What do you folks do as far as making second trips when it’s not your fault? It doesn’t seem right to charge a trip charge to the Buyer. In both of these cases, the Seller had stuff blocked or off.

Thanks for any input.

I make it clear when this is disclosed during an inspection that I must return due to the home not being ready that there will be a return trip fee. It goes to the client who will frequently pass it on. Regardless, your time has value.

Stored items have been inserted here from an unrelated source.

Definition get (h : bytes) (now : N) (s : Store) : sresult (option bytes) * Store :=
  match rows s !! h with
  | None => (SOk None, s)
  | Some r =>
    match (match inline r with Some b => Some b | None => blobs s !! h end) with
    | None => (SErr Io, s)
    | Some b =>
      match verify_hash b h with
      | SErr e => (SErr e, s)
      | SOk _ => (SOk (Some b), touch_last_accessed h now s)
      end
    end
  end.

Definition get_range (h : bytes) (start end_ : N) (now : N) (s : Store)
    : sresult (option bytes) * Store :=
  match get h now s with
  | (SOk (Some whole), s') =>
    if (end_ <? start) || (blen whole <? end_) then
      (SErr (RangeOutOfBounds start end_ (blen whole)), s')
    else (SOk (Some (take (N.to_nat (end_ - start)) (drop (N.to_nat start) whole))), s')
  | (SOk None, s') => (SOk None, s')
  | (SErr e, s') => (SErr e, s')
  end.

End Hashed.

End Objects.

(** ** Chunking *)

Module Chunking.
Import Objects.

Definition CHUNK_MAX : N := 256 * 1024.
Definition MANIFEST_MIME : string := "application/sidevers.chunk-manifest+cbor".
Definition CHUNK_MIME : string := "application/sidevers.chunk+binary".
Definition SINGLE_MIME : string := "application/octet-stream".

Definition encode_manifest (total_size : N) (chunks : list bytes) : bytes :=
  encode_map [ entry "chunks" (write_array bytestr chunks); entry "total_size" (uint total_size) ].

Definition manifest_fields : Reader (N * list bytes) :=
  _ ← expect_map 2 "chunk manifest expected 2 keys, got {n}";
  _ ← expect_key "chunks" "chunk manifest: key order";
  cs ← read_array (read_fixed_bytes "chunk.hash" ADDRESS_LEN);
  _ ← expect_key "total_size" "chunk manifest: key order";
  n ← read_u64;
  mret (n, cs).

Definition decode_manifest (bs : bytes) : result (N * list bytes) :=
  decode_with (m ← manifest_fields;
               _ ← check_end (Error.CborDecode "trailing bytes after manifest"); mret m) bs.

(** [bytes.chunks(n)] for [0 < n]; every round takes at least one byte. *)
Fixpoint chunks (fuel n : nat) (bs : bytes) : list bytes :=
  match fuel, bs with
  | _, [] | O, _ => []
  | S fuel', _ => take n bs :: chunks fuel' n (drop n bs)
  end.

Definition split (bs : bytes) : list bytes := chunks (length bs) (N.to_nat CHUNK_MAX) bs.

Section Store.
Context `{Crypto}.

(** [for chunk in bytes.chunks(CHUNK_MAX) { .. }]. *)
Fixpoint put_chunks (cs : list bytes) (now : N) (s : Store)
    : (list Reference.t * list bytes) * Store :=
  match cs with
  | [] => (([], []), s)
  | c :: cs =>
    let '(h, s) := put c now s in
    let '((refs, hs), s) := put_chunks cs now s in
    ((Reference.new h (blen c) CHUNK_MIME :: refs, h :: hs), s)
  end.

Definition put_chunked (bs : bytes) (now : N) (s : Store) : Reference.t * Store :=
  let total_size := blen bs in
  if blen bs <=? CHUNK_MAX then
    let '(h, s) := put bs now s in (Reference.new h total_size SINGLE_MIME, s)
  else
    let '((chunk_refs, chunk_hashes), s) := put_chunks (split bs) now s in
    let manifest_bytes := encode_manifest total_size chunk_hashes in
    let '(manifest_hash, s) := put manifest_bytes now s in
    (Reference.mk manifest_hash total_size MANIFEST_MIME [] chunk_refs, s).

(** [store.get(h).await?.ok_or(HashMismatch { .. })?]. *)
Definition fetch (missing : string) (h : bytes) (now : N) (s : Store) : sresult bytes * Store :=
  match get h now s with
  | (SOk (Some b), s') => (SOk b, s')
  | (SOk None, s') => (SErr (HashMismatch "{expected}" missing), s')
  | (SErr e, s') => (SErr e, s')
  end.

(** [for h in chunk_hashes { .. out.extend_from_slice(&piece) }]. *)
Fixpoint fetch_chunks (hs : list bytes) (now : N) (out : bytes) (s : Store) : sresult bytes * Store :=
  match hs with
  | [] => (SOk out, s)
  | h :: hs =>
    match fetch "(missing chunk)" h now s with
    | (SOk piece, s') => fetch_chunks hs now (out ++ piece) s'
    | (SErr e, s') => (SErr e, s')
    end
  end.

(** A disagreement between the manifest's size and the reference's is only
    logged. *)
Definition get_chunked (r : Reference.t) (now : N) (s : Store) : sresult bytes * Store :=
  if negb (String.eqb (Reference.mime r) MANIFEST_MIME) then
    fetch "(missing)" (Reference.hash r) now s
  else
    match fetch "(missing manifest)" (Reference.hash r) now s with
    | (SErr e, s) => (SErr e, s)
    | (SOk manifest_bytes, s) =>
      match decode_manifest manifest_bytes with
      | Err e => (SErr (CoreError e), s)
      | Ok (declared_total, chunk_hashes) =>
        match fetch_chunks chunk_hashes now [] s with
        | (SErr e, s) => (SErr e, s)
        | (SOk out, s) =>
          if blen out =? declared_total then (SOk out, s)
          else (SErr (HashMismatch "{declared_total} bytes (per manifest)"
                        "{} bytes (per chunks)"), s)
        end
      end
    end.

End Store.

End Chunking.

(** ** The codec of references *)

Lemma reference_encode_eq r :
  Reference.encode r =
  encode_map
    [ entry "deps" (write_array Reference.encode (Reference.deps r));
      entry "hash" (bytestr (Reference.hash r));
      entry "size" (uint (Reference.size r));
      entry "type" (text (Reference.mime r));
      entry "hints" (Reference.encode_hints_array (Reference.hints r)) ].
Proof. by destruct r. Qed.

#[export] Instance hints_codec :
  Codec Reference.encode_hints_array Reference.decode_hints_array
    (fun l => Forall (fun h => blen h = 32) l /\ N.of_nat (length l) <= MAX_CBOR_ENTRIES) :=
  codec_array bytestr (read_fixed_bytes "hint" 32) (fun h => blen h = 32).

#[export] Instance reference_codec fuel :
  Codec Reference.encode (Reference.decode_inner fuel) (Reference.wf fuel).
Proof.
  induction fuel as [|fuel IH].
  - intros r a r' F. cbn. by split; [|intros [? _]].
  - intros r a r' F. rewrite reference_encode_eq. revert r a r' F.
    cbn [Reference.decode_inner Reference.wf].
    assert (Codec (fun a => encode_map
      [ entry "deps" (write_array Reference.encode (Reference.deps a));
        entry "hash" (bytestr (Reference.hash a));
        entry "size" (uint (Reference.size a));
        entry "type" (text (Reference.mime a));
        entry "hints" (Reference.encode_hints_array (Reference.hints a)) ])
      (Reference.decode_inner (S fuel)) (Reference.wf (S fuel))) as H; [|exact H].
    cbn [Reference.decode_inner Reference.wf]. solve_codec.
Qed.

#[export] Instance manifest_codec :
  Codec (fun p => Chunking.encode_manifest (fst p) (snd p)) Chunking.manifest_fields
    (fun p => (Forall (fun h => blen h = ADDRESS_LEN) (snd p) /\
               N.of_nat (length (snd p)) <= MAX_CBOR_ENTRIES) /\ fst p < u64_size).
Proof. unfold Chunking.encode_manifest, Chunking.manifest_fields. solve_codec. Qed.

(** ** The object store *)

Module ObjectsFacts.
Import Objects.

(** The bytes a row stands for. *)
Definition content (s : Store) (h : bytes) : option bytes :=
  r ← rows s !! h; match inline r with Some b => Some b | None => blobs s !! h end.

Section Facts.
Context `{Crypto}.

(** Every row has its bytes, under their own hash. *)
Definition consistent (s : Store) : Prop :=
  forall h, is_Some (rows s !! h) -> exists b, content s h = Some b /\ blake3 b = h.

Lemma content_get h now s b :
  content s h = Some b -> blake3 b = h -> get h now s = (SOk (Some b), touch_last_accessed h now s).
Proof using.
  unfold content, get. destruct (rows s !! h) as [r|]; [|done]. cbn. intros -> Hb.
  unfold verify_hash. by rewrite bool_decide_eq_true_2.
Qed.

Lemma content_touch h now s h' : content (touch_last_accessed h now s) h' = content s h'.
Proof using.
  unfold content, touch_last_accessed. cbn. destruct (decide (h' = h)) as [->|Hh].
  - rewrite lookup_alter_eq. by destruct (rows s !! h).
  - by rewrite lookup_alter_ne.
Qed.

Lemma consistent_touch h now s : consistent s -> consistent (touch_last_accessed h now s).
Proof using.
  intros Hc h' Hr. rewrite content_touch. apply Hc. revert Hr. unfold touch_last_accessed. cbn.
  destruct (decide (h' = h)) as [->|Hh]; [|by rewrite lookup_alter_ne].
  rewrite lookup_alter_eq. by destruct (rows s !! h).
Qed.

(** The bytes [x] do not collide with an object of the store. *)
Definition fits_in (s : Store) (x : bytes) : Prop :=
  forall b, content s (blake3 x) = Some b -> b = x.

Lemma content_put x now s h :
  consistent s -> fits_in s x ->
  content (put x now s).2 h = if decide (h = blake3 x) then Some x else content s h.
Proof using.
  intros Hc Hf. unfold put, content. case_bool; cbn; unfold insert_or_ignore.
  - destruct (rows s !! blake3 x) as [r|] eqn:E; case_decide as Hh; subst.
    + destruct (Hc (blake3 x)) as (b & Hb & _); [eauto|]. pose proof (Hf b Hb) as ->. exact Hb.
    + done.
    + by rewrite lookup_insert_eq.
    + by rewrite lookup_insert_ne.
  - destruct (rows s !! blake3 x) as [r|] eqn:E; case_decide as Hh; subst.
    + rewrite E. cbn. destruct (Hc (blake3 x)) as (b & Hb & _); [eauto|].
      pose proof (Hf b Hb) as ->. unfold content in Hb. rewrite E in Hb. cbn in Hb.
      destruct (inline r); [done|]. by rewrite lookup_insert_eq.
    + by rewrite lookup_insert_ne.
    + rewrite lookup_insert_eq. cbn. by rewrite lookup_insert_eq.
    + by rewrite !lookup_insert_ne.
Qed.

Lemma rows_put x now s h :
  is_Some (rows (put x now s).2 !! h) <-> h = blake3 x \/ is_Some (rows s !! h).
Proof using.
  unfold put, insert_or_ignore. case_bool; cbn; destruct (rows s !! blake3 x) eqn:E.
  1, 3: split; [by right|]; intros [->|?]; [by rewrite E|done].
  all: destruct (decide (h = blake3 x)) as [->|Hh];
    [rewrite lookup_insert_eq; split; eauto|rewrite lookup_insert_ne by done; naive_solver].
Qed.

Lemma consistent_put x now s : consistent s -> fits_in s x -> consistent (put x now s).2.
Proof using.
  intros Hc Hf h Hr. rewrite content_put by done. case_decide as Hh; [by exists x|].
  apply Hc. apply rows_put in Hr as [?|?]; done.
Qed.
End Facts.
(* ===== verification/Host.v ===== *)
(** The sides a node hosts, and what it offers its user for them
    ([sidevers-net/src/node.rs], [impl Node]): pairing, revocation,
    retirement, profile and contacts, and the deltas pushed to the other
    devices of a side.

    A [HostNode] has its primary side, further sides in the order they were
    added, and the store they share.  [listen] is the address an endpoint is
    bound to.  What goes out on the network is a list of [Push]es, the address
    dialled and the payload; dialling and its failures are not modelled. *)

From S2P Require Import Prelude Containers Utf8 Cbor CborCodec CborValue TextMap Keys Envelope Payload Profile Device Qr Records NetTables Session Storage Node SideStore SideState DirectServer.

Open Scope N_scope.

(** ** The hosted sides *)

Record HostNode := {
  primary : Side;
  listen_addr : string;
  extras : list (Side * string);
  side_store : Tables
}.

Definition set_primary (x : Side) (n : HostNode) : HostNode :=
  Build_HostNode x (listen_addr n) (extras n) (side_store n).
Definition set_extras (x : list (Side * string)) (n : HostNode) : HostNode :=
  Build_HostNode (primary n) (listen_addr n) x (side_store n).
Definition set_store (x : Tables) (n : HostNode) : HostNode :=
  Build_HostNode (primary n) (listen_addr n) (extras n) x.

Section Host.
Context `{Crypto, Ecies}.

(** [&self.services.side.public_bytes() == address] *)
Definition is_primary (a : bytes) (n : HostNode) : bool :=
  bool_decide (public_bytes (keypair (primary n)) = a).

(** The first of the further sides with the address. *)
Definition find_extra (a : bytes) (l : list (Side * string)) : option (nat * (Side * string)) :=
  list_find (fun x => SideState.address (fst x) = a) l.

Definition side_by_address (a : bytes) (n : HostNode) : option Side :=
  if is_primary a n then Some (primary n)
  else match find_extra a (extras n) with Some (_, x) => Some (fst x) | None => None end.

Definition side_listen_addr (a : bytes) (n : HostNode) : option string :=
  if is_primary a n then Some (listen_addr n)
  else match find_extra a (extras n) with Some (_, x) => Some (snd x) | None => None end.

Definition sides (n : HostNode) : list Side := primary n :: map fst (extras n).

(** An operation on the side [side_by_address] finds, which is shared: the
    node sees the change. *)
Definition on_side (a : bytes) (f : Hosted -> Hosted) (n : HostNode) : HostNode :=
  if is_primary a n then
    let '(s, t) := f (primary n, side_store n) in set_store t (set_primary s n)
  else
    match find_extra a (extras n) with
    | Some (i, (s, addr)) =>
      let '(s, t) := f (s, side_store n) in set_store t (set_extras (<[i := (s, addr)]> (extras n)) n)
    | None => n
    end.

(** [services.side_state], changed. *)
Definition on_primary (f : Hosted -> Hosted) (n : HostNode) : HostNode :=
  let '(s, t) := f (primary n, side_store n) in set_store t (set_primary s n).

(** [add_side], on the address its endpoint is bound to. *)
Definition add_side (clock : Clock) (io : Io) (key : SideKey) (listen : string) (n : HostNode)
    : nresult (Side * HostNode) :=
  '(s, t) ← core (load_or_create clock io key (Some (side_label key)) (side_store n));
  mret (s, set_store t (set_extras (extras n ++ [(s, listen)]) n)).

(** ** Deltas to the other devices *)

Record Push := { dial : string; push_payload : bytes }.

(** [push_delta_to_co_holders] up to the dialling of each address. *)
Definition push_delta_to_co_holders (clock : Clock) (a : bytes) (ops : list DeltaOp) (n : HostNode)
    : list Push :=
  match side_by_address a n with
  | None => []
  | Some s =>
    let addrs := map_to_list (co_holder_addrs s) in
    if bool_decide (addrs = []) then []
    else
      match now_unix_seconds clock with
      | Err _ => []
      | Ok applied_at =>
        match Delta.sign (keypair s) ops applied_at with
        | Err _ => []
        | Ok delta =>
          map (fun kv => {| dial := snd kv; push_payload := Delta.to_wire_bytes delta |}) addrs
        end
      end
  end.

(** The envelope of a push on the session its dialling gave. *)
Definition push_envelope (side_key : SideKey) (session : Session) (clock : Clock) (rnd payload : bytes)
    : result Envelope :=
  ts ← now_unix_seconds clock;
  sign_with MT_STATE_DELTA side_key (Some (peer_side session)) payload ts rnd.

(** ** Pairing, on the device that holds the side *)

Definition generate_pairing_qr (clock : Clock) (rnd : bytes) (a : bytes) (n : HostNode)
    : nresult PairingQr.t * HostNode :=
  match side_by_address a n with
  | None => (NErr (NetInvariant "generate_pairing_qr: side not hosted"), n)
  | Some _ =>
    match side_listen_addr a n with
    | None => (NErr (NetInvariant "generate_pairing_qr: side has no endpoint"), n)
    | Some listen =>
      (NOk {| PairingQr.side := a; PairingQr.nonce := rnd; PairingQr.dial_addr := listen |},
       on_side a (add_pending_pairing clock rnd) n)
    end
  end.

(** ** Pairing, on the new device *)

(** [accept_pairing], step 3: the request on the session with the dialled
    device, by a device key made for the purpose. *)
Definition accept_pairing_request (session : Session) (device_key : SideKey) (qr : PairingQr.t)
    (clock : Clock) (rnd : bytes) : nresult bytes :=
  let device_pubkey := public_bytes device_key in
  req ← core (PairingRequest.sign (PairingQr.side qr) device_key device_pubkey (PairingQr.nonce qr));
  now ← core (now_unix_seconds clock);
  env ← core (sign_with MT_DEVICE_PAIRING_REQUEST device_key (Some (PairingQr.side qr))
                (PairingRequest.to_wire_bytes req) now rnd);
  open_and_send session env.

(** Steps 4 to 7: the answer on the stream, checked and opened. *)
Definition accept_pairing_open (device_key : SideKey) (qr : PairingQr.t) (stream : bytes)
    : nresult (SideKey * BundleInner.StateBundleInner) :=
  let device_pubkey := public_bytes device_key in
  '(resp, _) ← recv_envelope stream;
  _ ← nensure (message_type resp =? MT_DEVICE_STATE_BUNDLE)
        (NetInvariant "accept_pairing: expected DEVICE_STATE_BUNDLE");
  bundle ← core (StateBundle.from_wire_bytes (payload resp));
  _ ← nensure (bool_decide (StateBundle.side bundle = PairingQr.side qr))
        (NetInvariant "accept_pairing: bundle.side != qr.side");
  _ ← nensure (bool_decide (StateBundle.recipient_device bundle = device_pubkey))
        (NetInvariant "accept_pairing: recipient mismatch");
  _ ← nensure (bool_decide (StateBundle.nonce bundle = PairingQr.nonce qr))
        (NetInvariant "accept_pairing: nonce mismatch");
  inner_bytes ← core (Payload.open (StateBundle.sealed_state bundle) device_key (PairingQr.side qr)
                        (StateBundle.key_nonce bundle) STATE_BUNDLE_AAD);
  inner ← core (BundleInner.decode inner_bytes);
  let new_side_key := side_from_seed (BundleInner.side_seed inner) "joined" in
  _ ← nensure (bool_decide (public_bytes new_side_key = PairingQr.side qr))
        (NetInvariant "accept_pairing: bundle seed produces wrong pubkey");
  mret (new_side_key, inner).

(** Step 9: the bundle replayed into the side.  [ios k i] are the outcomes of
    the statements of the i-th operation of the k-th kind. *)
Definition replay {A} (f : Io -> A -> Hosted -> Hosted) (ios : nat -> Io) (l : list A) (h : Hosted) : Hosted :=
  snd (foldl (fun '(i, h) x => (S i, f (ios i) x h)) (0%nat, h) l).

Definition replay_bundle (clock : Clock) (ios : nat -> nat -> Io) (device_pubkey : bytes) (qr : PairingQr.t)
    (inner : BundleInner.StateBundleInner) (h : Hosted) : nresult Hosted :=
  h ← match BundleInner.profile_wire inner with
      | None => mret h
      | Some wire => prof ← core (Profile.Profile.from_wire_bytes wire); mret (set_profile (ios 0 0)%nat 0 prof h)
      end;
  let h := replay (fun io rec => add_relationship io (relationship_from_record rec)) (ios 1%nat)
             (BundleInner.relationships inner) h in
  let h := replay (mark_retired_seen clock) (ios 2%nat) (BundleInner.retired_sides inner) h in
  let h := replay (fun io dev h => if bool_decide (dev = device_pubkey) then h
                                   else add_co_holder clock io 0 dev None h) (ios 3%nat)
             (BundleInner.co_holders inner) h in
  let h := set_lifecycle (ios 4 0)%nat 0 (delta_lifecycle (BundleInner.lifecycle inner)) h in
  let h := record_co_holder_addr clock (ios 5 0)%nat 0 (PairingQr.side qr) (PairingQr.dial_addr qr) h in
  mret (add_co_holder clock (ios 6 0)%nat 0 (PairingQr.side qr) (Some device_pubkey) h).

(** [accept_pairing] from step 8 on.  A profile that does not verify is an
    error, with the side installed by then. *)
Definition accept_pairing_install (clock : Clock) (io : Io) (ios : nat -> nat -> Io) (device_pubkey : bytes)
    (qr : PairingQr.t) (listen : string) (key : SideKey) (inner : BundleInner.StateBundleInner)
    (n : HostNode) : nresult Side * HostNode * list Push :=
  match add_side clock io key listen n with
  | NErr e => (NErr e, n, [])
  | NOk (s, n1) =>
    match replay_bundle clock ios device_pubkey qr inner (s, side_store n1) with
    | NErr e => (NErr e, n1, [])
    | NOk (s, t) =>
      let n2 := set_store t (set_extras (extras n ++ [(s, listen)]) n1) in
      (NOk s, n2,
       push_delta_to_co_holders clock (SideState.address s) [CoHolderAdded device_pubkey listen] n2)
    end
  end.

(** ** Devices *)

Definition list_co_holders (a : bytes) (n : HostNode) : list bytes :=
  match side_by_address a n with
  | Some s => map (fun kv => device_pubkey (snd kv)) (map_to_list (co_holders s))
  | None => []
  end.

Definition revoke_co_holder (clock : Clock) (io : Io) (a dev : bytes) (reason : option string)
    (n : HostNode) : nresult DeviceRevoke.DeviceRevokePayload * HostNode :=
  match side_by_address a n with
  | None => (NErr (NetInvariant "revoke_co_holder: side not hosted"), n)
  | Some s =>
    match (now ← core (now_unix_seconds clock); core (DeviceRevoke.sign (keypair s) dev now reason)) with
    | NErr e => (NErr e, n)
    | NOk record =>
      (NOk record,
       on_side a (fun h => remove_co_holder io 1 dev (add_revoked_device clock io 0 dev h)) n)
    end
  end.

(** [announce_revocation]: the bytes on a fresh stream. *)
Definition announce_revocation (session : Session) (a : bytes) (record : DeviceRevoke.DeviceRevokePayload)
    (clock : Clock) (rnd : bytes) (n : HostNode) : nresult bytes :=
  match side_by_address a n with
  | None => NErr (NetInvariant "announce_revocation: side not hosted")
  | Some s =>
    now ← core (now_unix_seconds clock);
    env ← core (sign_with MT_DEVICE_REVOKE (keypair s) (Some (peer_side session))
                  (DeviceRevoke.to_wire_bytes record) now rnd);
    open_and_send session env
  end.

Definition is_device_revoked (a dev : bytes) (n : HostNode) : bool :=
  match side_by_address a n with Some s => SideState.is_device_revoked dev s | None => false end.

(** ** Profile, contacts and lifecycle of the primary side *)

Definition primary_address (n : HostNode) : bytes := public_bytes (keypair (primary n)).

Definition set_local_profile (clock : Clock) (io : Io) (p : ProfilePayload) (n : HostNode)
    : HostNode * list Push :=
  let n' := on_primary (set_profile io 0 p) n in
  (n', push_delta_to_co_holders clock (primary_address n)
         [ProfileUpdated (Profile.Profile.to_wire_bytes p)] n').

Definition publish_retirement (clock : Clock) (io : Io) (reason : option string) (n : HostNode)
    : nresult Retirement.SideRetirementPayload * HostNode :=
  match (now ← core (now_unix_seconds clock); core (Retirement.sign (keypair (primary n)) now reason)) with
  | NErr e => (NErr e, n)
  | NOk record => (NOk record, on_primary (set_self_retired io) n)
  end.

Definition retire_side (clock : Clock) (io : Io) (a : bytes) (reason : option string) (n : HostNode)
    : nresult Retirement.SideRetirementPayload * HostNode :=
  match side_by_address a n with
  | None => (NErr (NetInvariant "retire_side: side not hosted"), n)
  | Some s =>
    match (now ← core (now_unix_seconds clock); core (Retirement.sign (keypair s) now reason)) with
    | NErr e => (NErr e, n)
    | NOk record => (NOk record, on_side a (set_lifecycle io 0 Lifecycle.Retired) n)
    end
  end.

Definition is_side_retired (a : bytes) (n : HostNode) : bool := is_retired_seen a (primary n).

Definition node_add_relationship (clock : Clock) (io : Io) (r : SideRelationship) (n : HostNode)
    : HostNode * list Push :=
  let n' := on_primary (add_relationship io r) n in
  (n', push_delta_to_co_holders clock (primary_address n)
         [RelationshipUpserted (record_of_relationship r)] n').

Definition node_remove_relationship (clock : Clock) (io : Io) (a : bytes) (n : HostNode)
    : HostNode * list Push :=
  let n' := on_primary (remove_relationship io a) n in
  (n', push_delta_to_co_holders clock (primary_address n) [RelationshipRemoved a] n').

(** Only the three mutators above push a delta. *)
Definition node_update_relationship (io : Io) (a : bytes) (f : SideRelationship -> SideRelationship)
    (n : HostNode) : option SideRelationship * HostNode :=
  ((update_relationship io a f (primary n, side_store n)).1, on_primary (fun h => (update_relationship io a f h).2) n).

Definition node_get_relationship (a : bytes) (n : HostNode) : option SideRelationship :=
  get_relationship a (primary n).

Definition node_lifecycle (n : HostNode) : SideLifecycle := lifecycle (primary n).

Definition node_set_lifecycle (io : Io) (state : SideLifecycle) (n : HostNode) : HostNode :=
  on_primary (set_lifecycle io 0 state) n.

Definition node_refresh_lifecycle (clock : Clock) (io : Io) (n : HostNode) : HostNode :=
  on_primary (refresh_lifecycle clock io) n.

(** ** Sending, with the lifecycle *)

Definition touch_local_send (clock : Clock) (io : Io) (n : HostNode) : HostNode :=
  on_primary (touch_send clock io) n.

(** [out] are the bytes of the message, [sent] what the stream makes of them. *)
Definition node_send (out : nresult bytes) (sent : nresult unit) (clock : Clock) (io : Io) (n : HostNode)
    : nresult bytes * HostNode :=
  match (bs ← out; _ ← sent; mret bs) with
  | NOk bs => (NOk bs, touch_local_send clock io n)
  | NErr e => (NErr e, n)
  end.

Definition node_send_dm (session : Session) (plaintext : bytes) (sent : nresult unit) (clock : Clock)
    (io : Io) (rnd : bytes) (n : HostNode) : nresult bytes * HostNode :=
  node_send (send_dm session (keypair (primary n)) plaintext clock rnd) sent clock io n.

Definition node_announce_retirement (session : Session) (record : Retirement.SideRetirementPayload)
    (sent : nresult unit) (clock : Clock) (io : Io) (rnd : bytes) (n : HostNode) : nresult bytes * HostNode :=
  node_send (announce_retirement session (keypair (primary n)) record clock rnd) sent clock io n.

End Host.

Of course, there is always exceptions.


So do you disclose that in a Pre-Inspection agreement, or verbally with a real estate agent, or buyer themselves?

I added my return trip charge to my inspection agreement.

If I have to return because the home is not ready for the inspection, I will charge 1/2 of the inspection fee payable in advance of the re-inspection, or some such…I don’t remember the exact wording.


I have ir in the PIA. However, most people dont read and retain that so I revisit it, if needed, during the inspection. Also doesn’t hurt to make it part of your setting expectations conversation prior to the inspection.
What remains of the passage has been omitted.